I’ve previously been covering self-acceptance from a very general direction. I want to focus in a little more now. Personally, I have found self-acceptance extra hard due to my chronic illnesses and mental illnesses. It only makes sense that other people have the same problems, so I want to share my thoughts and solutions.

Accepting Limits

One struggle I have is accepting my limits. Whether you compare yourself to what society expects, or to what you could do “before”, it is hard to accept that you can’t just do whatever you “set your mind to”. Before I got sick, I knew that if I decided I was going to do something, it was going to happen. Now I find myself limited by pain and fatigue; if not by depression and anxiety.

I have found it important to accept that these things will happen. It isn’t my fault, and there is no reason for, or benefit to, me to blame myself. Just like the weather can mess with your outdoor plans, my illnesses and mental health can interrupt my daily plans. In accepting this, I can “go with the flow” more and not simply give up.

If I continue to define myself by what I can't do, or what normal people do, I will destroy myself." Quote from LauraChamberlain.co.uk

Self-Worth

I used to base my worth on what I could do. My grades, my work, my housework, my caring for the kids, etc., all affected my self-esteem. Then I couldn’t do any of it. Brain fog took my “smarts”, and pain and fatigue took my ability to do housework and mother the way I had been. Anxiety never allowed me to work outside of the house for very long. I was left with nothing and felt I was worthless. My husband and kids showed me I was wrong.

They showed me, but this is true even without them. I am worthy, just by being me. The fact that I exist makes me worthy and valuable. This applies to everyone! You too are valuable and worthy just by existing. You don’t need to earn the right to like yourself.

Taking a Second Look at Limits

So, if we are worthy, just by being alive, our limits don’t take anything away from our value. Physical limits are just a line drawn by our body telling us where we need to stop. Respecting those limits are a part of self-care. Rather than fight them and suffering the consequences, most of the time we need to listen to our bodies.

Your value isn't in your doing or saying. It's in your being.

Now, that isn’t to say never push the limits. Some things we may find “worth it”. An occasional special outing with friends or family can be worth feeling worse for a week or two. Repeatedly pushing ourselves will only worsen our health long-term though.
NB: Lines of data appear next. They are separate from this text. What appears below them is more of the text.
(** The [unlock] branch of [cmd_task]. *)
Definition task_unlock (state : State) (id : string) (w : World)
    : result Z * World :=
  let locks := get_task_locks state in
  if Dict.mem id locks then
    let locks' := Dict.del id locks in
    let state' := set_task_locks state locks' in
    let w := save_state state' w in
    (Return 0, print_success ("Force unlocked task " ++ id) w)
  else
    (Return 1, print_error ("Task " ++ id ++ " is not locked") w).

(** [cmd_task(args)], with the clock reading [now]. *)
Definition cmd_task (args : task_args) (now : datetime) (w : World)
    : result Z * World :=
  match load_state w with
  | Raise e => (Raise e, w)
  | Return None => (Return 1, print_error "No project found." w)
  | Return (Some state) =>
      if negb (state_truthy state) then
        (Return 1, print_error "No project found." w)
      else
        match args with
        | Claim id role => task_claim state id role now w
        | Release id => task_release state id w
        | Locks => task_locks_cmd state w
        | Unlock id => task_unlock state id w
        end
  end.

(* ------------------------------------------------------------------------- *)
(** ** Commands: Feature *)
(* ------------------------------------------------------------------------- *)

(** The parsed arguments of [nyoworks feature enable | disable]. *)
Inductive feature_args : Type :=
| Enable (id : string)
| Disable (id : string).

(** The [enable] branch of [cmd_feature]. *)
Definition feature_enable (state : State) (id : string) (w : World)
    : result Z * World :=
  if negb (list_mem id AVAILABLE_FEATURES) then
    (Return 1, print_error ("Unknown feature: " ++ id) w)
  else
    let enabled := get_enabled_features state in
    let w :=
      if negb (list_mem id enabled) then
        save_state (set_enabled_features state (list_append enabled id)) w
      else w in
    (Return 0, print_success ("Feature '" ++ id ++ "' enabled") w).

(** The [disable] branch of [cmd_feature]. *)
Definition feature_disable (state : State) (id : string) (w : World)
    : result Z * World :=
  let enabled := get_enabled_features state in
  let w :=
    if list_mem id enabled then
      save_state (set_enabled_features state (list_remove id enabled)) w
    else w in
  (Return 0, print_success ("Feature '" ++ id ++ "' disabled") w).

Definition cmd_feature (args : feature_args) (w : World) : result Z * World :=
  match load_state w with
  | Raise e => (Raise e, w)
  | Return None => (Return 1, print_error "No project found." w)
  | Return (Some state) =>
      if negb (state_truthy state) then
        (Return 1, print_error "No project found." w)
      else
        match args with
        | Enable id => feature_enable state id w
        | Disable id => feature_disable state id w
        end
  end.

(* ------------------------------------------------------------------------- *)
(** ** Text and untyped values *)
(* ------------------------------------------------------------------------- *)

(** [str(n)] for a natural number. *)
Definition str_nat (n : nat) : string :=
  NilEmpty.string_of_uint (Nat.to_uint n).

(** [s * n]. *)
Fixpoint repeat_string (s : string) (n : nat) : string :=
  match n with
  | O => ""
  | S n' => s ++ repeat_string s n'
  end.

(** A text is held as its UTF-8 bytes.  A byte in [0x80..0xBF] continues
    the character begun before it. *)
Definition continues_char (a : Ascii.ascii) : bool :=
  match a with
  | Ascii.Ascii _ _ _ _ _ _ b6 b7 => b7 && negb b6
  end.

(** [len(s)] for a text: the number of its characters, that is of the bytes
    that do not continue one. *)
Fixpoint str_len (s : string) : nat :=
  match s with
  | EmptyString => O
  | String a r => if continues_char a then str_len r else S (str_len r)
  end.

(** [s.ljust(width)]: spaces up to [width] characters. *)
Definition ljust (width : nat) (s : string) : string :=
  s ++ repeat_string " " (width - str_len s).

(** [f"{n:03d}"]: at least three digits, zeros in front. *)
Definition format_03d (n : nat) : string :=
  repeat_string "0" (3 - String.length (str_nat n)) ++ str_nat n.

(** Reading a number back: [int(s)] on a text of digits. *)
Definition parse_nat (s : string) : option nat :=
  option_map Nat.of_uint (NilEmpty.uint_of_string s).

(** [a or d] for an optional argument: a missing and an empty text are
    falsy. *)
Definition or_default (a : option string) (d : string) : string :=
  match a with
  | Some s => if String.eqb s "" then d else s
  | None => d
  end.

(** An optional argument as a value of the state file ([None] is [null]). *)
Definition json_of_arg (a : option string) : json :=
  match a with
  | Some s => JStr s
  | None => JNull
  end.

(** Exceptions that escape the commands below. *)
Inductive pyexn : Type :=
| LoadFailed (e : exn)
| TypeError
| AttributeError
| IndexError.

Inductive outcome (A : Type) : Type :=
| Done (a : A)
| Uncaught (e : pyexn).

Arguments Done {A} a.
Arguments Uncaught {A} e.

(** [len(v)]: defined on lists, dictionaries and texts. *)
Definition py_len (v : json) : option nat :=
  match v with
  | JList l => Some (List.length l)
  | JDict d => Some (List.length d)
  | JStr s => Some (str_len s)
  | _ => None
  end.

(** [state[k] = v] for a key kept in [others]. *)
Definition set_other (s : State) (k : string) (v : json) : State :=
  {| others := Dict.set k v (others s);
     enabled_features := enabled_features s;
     task_locks := task_locks s |}.

(** [print(line)] for each line, in order. *)
Definition print_lines (lines : list string) (w : World) : World :=
  fold_left (fun w line => emit (Stdout line) w) lines w.

(* ------------------------------------------------------------------------- *)
(** ** Output Helpers: the text of a table *)
(* ------------------------------------------------------------------------- *)

(** [print_table] line by line, for cells that are texts ([str(col)] is then
    [col]).  [print_table] above keeps the whole table as one event; this is
    what it writes. *)

(** [[row[i] for row in rows]]; [None] is the [IndexError] of a short row. *)
Fixpoint cells_at (i : nat) (rows : list (list string)) : option (list string) :=
  match rows with
  | [] => Some []
  | row :: r =>
      match nth_error row i with
      | None => None
      | Some c =>
          match cells_at i r with
          | None => None
          | Some cs => Some (c :: cs)
          end
      end
  end.

(** [max(len(str(row[i])) for row in rows)]. *)
Definition col_width (i : nat) (rows : list (list string)) : option nat :=
  option_map (fun cs => list_max (map str_len cs)) (cells_at i rows).

Fixpoint col_widths_at (idx : list nat) (rows : list (list string))
    : option (list nat) :=
  match idx with
  | [] => Some []
  | i :: r =>
      match col_width i rows with
      | None => None
      | Some n =>
          match col_widths_at r rows with
          | None => None
          | Some ns => Some (n :: ns)
          end
      end
  end.

(** [col_widths], over [range(len(headers))] and [[headers] + rows]. *)
Definition col_widths (headers : list string) (rows : list (list string))
    : option (list nat) :=
  col_widths_at (seq 0 (List.length headers)) (headers :: rows).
You deserve to be treated better than that.

Our ideal may be being able to do everything for everyone each time, and then we feel guilt, anger, failure, etc when we can’t do it. Changing our outlook and seeing it as a way our loved ones can be there for us is helpful. We have a different situation that does not lead to the “typical” expectations. It is fine to expect a change from others, rather than them expect the same or “normal” from us.

Boundaries are a function of self-respect and self-love. -quote by Brene Brown

Boundaries

This is where boundaries come in handy. Boundaries show others how to treat us. They are a line drawn in the sand. By setting boundaries, we let others know who we are, what we allow, and what is not tolerated.
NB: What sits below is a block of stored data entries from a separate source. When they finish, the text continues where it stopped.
(** * GrkApp: the fetch / filter / classify / export core of gui11.py

    A shallow embedding of the data path of the Jakarta greenhouse-gas
    dashboard (src/gui11.py): [get_air_quality_data], the three view
    filters of [update_graph], [update_forecast] and [ambil_data], the
    status classification of [show_kpi] and the CSV export of
    [add_save_button].

    Python exceptions are explicit: every operation that can raise returns
    a [Result], and [try_except] is the source's [try: ... except Exception:].
    The parts of pandas whose behaviour is not written in the repository
    (date parsing, number formatting, the mean) are fields of the class
    [PandasLib]; every theorem holds for all of its instances.

    Module [Gui] adds the window: the callbacks as state transformers over
    the widgets, the table rows and the pending [root.after] timers, and
    the main loop while one refreshing view is shown. *)

From Stdlib Require Import String Ascii List ZArith QArith Bool Lia Lqa Sorted.
Import ListNotations.
Set Warnings "-register-all".
Local Open Scope string_scope.
Local Open Scope Z_scope.

(** ** Python values, exceptions and the exception monad *)

Module Py.

(** The exception classes the modelled code can meet.  All of them derive
    from Python's [Exception]. *)
Inductive Exc : Type :=
| RequestException   (* requests: connection error, timeout, ... *)
| JSONDecodeError    (* resp.json() on a body that is not JSON *)
| KeyError
| TypeError
| ValueError
| AttributeError.

Inductive Result (A : Type) : Type :=
| Returned (a : A)
| Raised (e : Exc).
Arguments Returned {A} a.
Arguments Raised {A} e.

Definition bind {A B} (m : Result A) (k : A -> Result B) : Result B :=
  match m with
  | Returned a => k a
  | Raised e => Raised e
  end.

(** [try: body except Exception: handler] *)
Definition try_except {A} (body : Result A) (handler : Result A) : Result A :=
  match body with
  | Returned a => Returned a
  | Raised _ => handler
  end.

(** Evaluates [f] on the elements from left to right and stops at the
    first exception, as an element-wise loop does. *)
Fixpoint mapM {A B} (f : A -> Result B) (l : list A) : Result (list B) :=
  match l with
  | [] => Returned []
  | x :: l' =>
      bind (f x) (fun y => bind (mapM f l') (fun ys => Returned (y :: ys)))
  end.

(** A decoded JSON document, as [json.loads] hands it to Python: [JObj]
    is a dict (keys in insertion order), [JArr] a list, [JNum] an int or a
    finite float (every finite binary64 value is a rational). *)
Inductive json : Type :=
| JNull
| JBool (b : bool)
| JNum (q : Q)
| JStr (s : string)
| JArr (l : list json)
| JObj (kv : list (string * json)).

(** Dict lookup by key; in an association list the first binding wins. *)
Fixpoint dict_get {V} (k : string) (d : list (string * V)) : option V :=
  match d with
  | [] => None
  | (k', v) :: d' => if String.eqb k k' then Some v else dict_get k d'
  end.
(** [self.ladder[name].append(x)] where [name] may be [None], which is
    never a key. *)
Definition ladder_append_opt (name : option string) (x : Z)
    (self : ContestRunner) : result ContestRunner :=
  match name with
  | Some n => ladder_append n x self
  | None => Raise KeyError
  end.

(** [self.errors[name] += 1] *)
Definition errors_incr (name : string) (self : ContestRunner)
  : result ContestRunner :=
  match errors self !! name with
  | Some n => Ok (set_errors (<[name := n + 1]> (errors self)) self)
  | None => Raise KeyError
  end.

(** [self.games.append(g)] *)
Definition games_append (g : game) (self : ContestRunner) : ContestRunner :=
  set_games (games self ++ [g]) self.

(** The local variables of [_parse_result], returned as
    [(score, winner, loser, bug)]. *)
Record parsed : Type := mkParsed {
  score : Z;
  winner : option string;
  loser : option string;
  bug : bool
}.

Definition set_score (n : Z) (v : parsed) : parsed :=
  mkParsed n (winner v) (loser v) (bug v).

Definition set_winner_loser (w l : option string) (v : parsed) : parsed :=
  mkParsed (score v) w l (bug v).

Definition set_bug (f : bool) (v : parsed) : parsed :=
  mkParsed (score v) (winner v) (loser v) f.

(** [score = 0; winner = None; loser = None; bug = False] *)
Definition parsed0 : parsed := mkParsed 0 None None false.

(** [abs(int(line.split(marker)[1].split(stop)[0]))], the expression both
    score rules evaluate. *)
Definition field_after (line marker stop : bytes) : result Z :=
  rest ← getitem (split line marker) 1;
  field ← getitem (split rest stop) 0;
  n ← int field;
  Ok (Z.abs n).

(** The first [if] of the loop body, the same in both scripts: the
    [wins by] rule. *)
Definition wins_by_rule (red_team_name blue_team_name : string)
    (line : bytes) (v : parsed) : result parsed :=
  if found line (lit "wins by") then
    n ← field_after line (lit "wins by") (lit "points");
    let v := set_score n v in
    if found line (lit "Red") then
      Ok (set_winner_loser (Some red_team_name) (Some blue_team_name) v)
    else if found line (lit "Blue") then
      Ok (set_winner_loser (Some blue_team_name) (Some red_team_name) v)
    else Ok v
  else Ok v.

Definition BLUE_RETURNED : bytes := lit "The Blue team has returned at least ".
Definition RED_RETURNED : bytes := lit "The Red team has returned at least ".

(** ** [_calculate_team_stats], the same in both scripts *)

(** The inner loop [for s in scores]. *)
Fixpoint tally (scores : list Z) (wins draws loses sum_score : Z)
  : Z * Z * Z * Z :=
  match scores with
  | [] => (wins, draws, loses, sum_score)
  | s :: scores' =>
      if 0 <? s then tally scores' (wins + 1) draws loses (sum_score + s)
      else if s =? 0 then tally scores' wins (draws + 1) loses (sum_score + s)
      else tally scores' wins draws (loses + 1) (sum_score + s)
  end.

(** One round of [for team, scores in iteritems(self.ladder)]. *)
Definition team_stats_round (item : string * list Z) (self : ContestRunner)
  : result ContestRunner :=
  let '(team_name, scores) := item in
  let '(wins, draws, loses, sum_score) := tally scores 0 0 0 0 in
  match errors self !! team_name with
  | Some e =>
      Ok (set_team_stats
            (<[team_name := Row (wins * 3 + draws) wins draws loses e sum_score]>
               (team_stats self)) self)
  | None => Raise KeyError
  end.

Definition _calculate_team_stats (self : ContestRunner) : result ContestRunner :=
  for_ (map_to_list (ladder self)) team_stats_round self.

(** ** The planning loops, the same in all three contest drivers

    [for red_team, blue_team in combinations(self.teams, r=2):
         for layout in self.layouts: ...] *)

Section planning.
Context {S : Type}.
Variable each_match : team -> team -> string -> S -> result S.

Definition for_each_match (self_teams : list team) (self_layouts : list string)
  : S -> result S :=
  for_ (combinations self_teams 2) (fun t s =>
    '(red_team, blue_team) ← unpack2 t;
    for_ self_layouts (fun layout s => each_match red_team blue_team layout s) s).
End planning.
Chronically ill people and those with mental health issues may have to be extra tough when it comes to boundaries. Healthy people do not always understand our limits and may forcefully push us to surpass them. We must be stubborn at enforcing those boundaries to care for ourselves. People in our life must understand that we mean business, and crossing our boundaries is not okay. They are just as valid as anyone else’s. So many times, people think that just because they don’t understand our various struggles, the struggles are not legitimate when that is the furthest thing from the truth.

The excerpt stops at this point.